→ **Description of the task**:
For each line of the data below, test for "owner". Report only the number of lines that pass.

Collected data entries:
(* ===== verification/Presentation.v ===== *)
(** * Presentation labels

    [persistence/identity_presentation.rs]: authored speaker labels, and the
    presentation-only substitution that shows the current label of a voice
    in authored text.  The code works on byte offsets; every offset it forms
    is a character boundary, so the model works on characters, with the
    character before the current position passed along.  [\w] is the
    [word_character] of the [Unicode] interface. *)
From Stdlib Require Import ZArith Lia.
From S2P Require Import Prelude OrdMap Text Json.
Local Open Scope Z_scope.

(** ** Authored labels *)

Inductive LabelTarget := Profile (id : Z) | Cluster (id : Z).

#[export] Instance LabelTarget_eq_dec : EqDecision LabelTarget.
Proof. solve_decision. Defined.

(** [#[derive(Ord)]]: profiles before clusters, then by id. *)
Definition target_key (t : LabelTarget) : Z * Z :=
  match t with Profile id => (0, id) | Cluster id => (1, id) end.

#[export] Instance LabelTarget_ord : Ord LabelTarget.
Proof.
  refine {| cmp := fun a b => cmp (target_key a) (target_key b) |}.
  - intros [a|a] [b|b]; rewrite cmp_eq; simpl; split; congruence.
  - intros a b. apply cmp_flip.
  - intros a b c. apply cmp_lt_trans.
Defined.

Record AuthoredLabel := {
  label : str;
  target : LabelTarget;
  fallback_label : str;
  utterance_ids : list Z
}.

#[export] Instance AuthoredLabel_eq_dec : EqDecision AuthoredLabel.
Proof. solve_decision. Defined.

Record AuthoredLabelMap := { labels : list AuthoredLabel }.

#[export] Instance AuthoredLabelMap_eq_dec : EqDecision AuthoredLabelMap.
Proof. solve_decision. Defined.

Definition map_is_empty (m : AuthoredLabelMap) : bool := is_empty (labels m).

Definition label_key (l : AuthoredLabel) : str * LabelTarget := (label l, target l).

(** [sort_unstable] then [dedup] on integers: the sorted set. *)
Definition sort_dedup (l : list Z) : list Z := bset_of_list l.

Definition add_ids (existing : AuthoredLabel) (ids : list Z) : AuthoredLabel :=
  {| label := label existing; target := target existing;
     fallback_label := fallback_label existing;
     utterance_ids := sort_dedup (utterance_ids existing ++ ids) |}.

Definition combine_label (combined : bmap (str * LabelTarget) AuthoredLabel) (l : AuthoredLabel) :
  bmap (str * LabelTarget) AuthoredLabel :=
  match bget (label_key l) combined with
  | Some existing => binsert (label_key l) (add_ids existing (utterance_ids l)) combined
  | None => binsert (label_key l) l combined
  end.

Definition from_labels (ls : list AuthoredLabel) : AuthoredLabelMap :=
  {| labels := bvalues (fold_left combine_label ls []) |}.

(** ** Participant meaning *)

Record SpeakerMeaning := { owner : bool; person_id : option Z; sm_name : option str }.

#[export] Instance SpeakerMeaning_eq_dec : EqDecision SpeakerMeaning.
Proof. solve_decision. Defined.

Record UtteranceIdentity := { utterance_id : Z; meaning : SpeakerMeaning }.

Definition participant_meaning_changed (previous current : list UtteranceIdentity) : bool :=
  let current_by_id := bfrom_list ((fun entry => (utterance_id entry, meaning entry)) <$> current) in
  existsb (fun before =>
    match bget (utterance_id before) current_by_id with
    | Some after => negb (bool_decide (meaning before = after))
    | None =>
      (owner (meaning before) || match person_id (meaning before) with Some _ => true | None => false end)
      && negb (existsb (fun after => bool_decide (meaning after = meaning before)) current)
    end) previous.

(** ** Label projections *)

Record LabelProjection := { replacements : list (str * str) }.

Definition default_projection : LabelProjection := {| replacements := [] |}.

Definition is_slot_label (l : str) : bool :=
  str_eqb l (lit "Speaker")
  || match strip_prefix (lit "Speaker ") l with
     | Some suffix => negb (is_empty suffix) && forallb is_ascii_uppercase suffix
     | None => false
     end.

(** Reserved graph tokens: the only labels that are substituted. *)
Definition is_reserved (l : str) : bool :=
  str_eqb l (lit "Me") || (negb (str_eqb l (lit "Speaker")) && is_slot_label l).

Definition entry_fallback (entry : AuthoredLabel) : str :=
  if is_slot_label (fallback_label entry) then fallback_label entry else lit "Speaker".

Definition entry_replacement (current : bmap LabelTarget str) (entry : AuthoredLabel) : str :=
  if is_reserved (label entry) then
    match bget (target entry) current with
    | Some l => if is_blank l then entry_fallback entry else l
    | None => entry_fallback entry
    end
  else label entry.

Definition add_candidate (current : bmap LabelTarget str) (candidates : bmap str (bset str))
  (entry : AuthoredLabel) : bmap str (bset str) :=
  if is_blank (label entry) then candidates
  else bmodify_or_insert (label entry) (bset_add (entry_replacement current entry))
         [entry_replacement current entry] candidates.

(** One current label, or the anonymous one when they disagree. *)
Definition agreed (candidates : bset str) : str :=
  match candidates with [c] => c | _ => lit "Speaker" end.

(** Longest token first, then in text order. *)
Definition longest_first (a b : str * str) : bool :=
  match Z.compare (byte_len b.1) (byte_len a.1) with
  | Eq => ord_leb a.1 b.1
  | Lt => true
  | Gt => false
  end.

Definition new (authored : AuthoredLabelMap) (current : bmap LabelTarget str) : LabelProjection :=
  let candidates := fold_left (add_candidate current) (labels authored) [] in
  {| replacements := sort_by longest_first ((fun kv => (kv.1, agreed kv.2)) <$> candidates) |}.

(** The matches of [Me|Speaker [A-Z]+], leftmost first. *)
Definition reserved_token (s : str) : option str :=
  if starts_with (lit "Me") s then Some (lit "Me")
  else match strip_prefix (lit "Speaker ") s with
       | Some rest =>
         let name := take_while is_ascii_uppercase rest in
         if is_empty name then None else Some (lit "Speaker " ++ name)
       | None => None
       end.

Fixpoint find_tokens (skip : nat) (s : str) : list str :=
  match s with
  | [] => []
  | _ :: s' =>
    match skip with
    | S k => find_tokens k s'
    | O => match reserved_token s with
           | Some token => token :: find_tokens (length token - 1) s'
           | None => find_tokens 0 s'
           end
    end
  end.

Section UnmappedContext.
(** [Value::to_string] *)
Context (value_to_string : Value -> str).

→ **Solution**:
2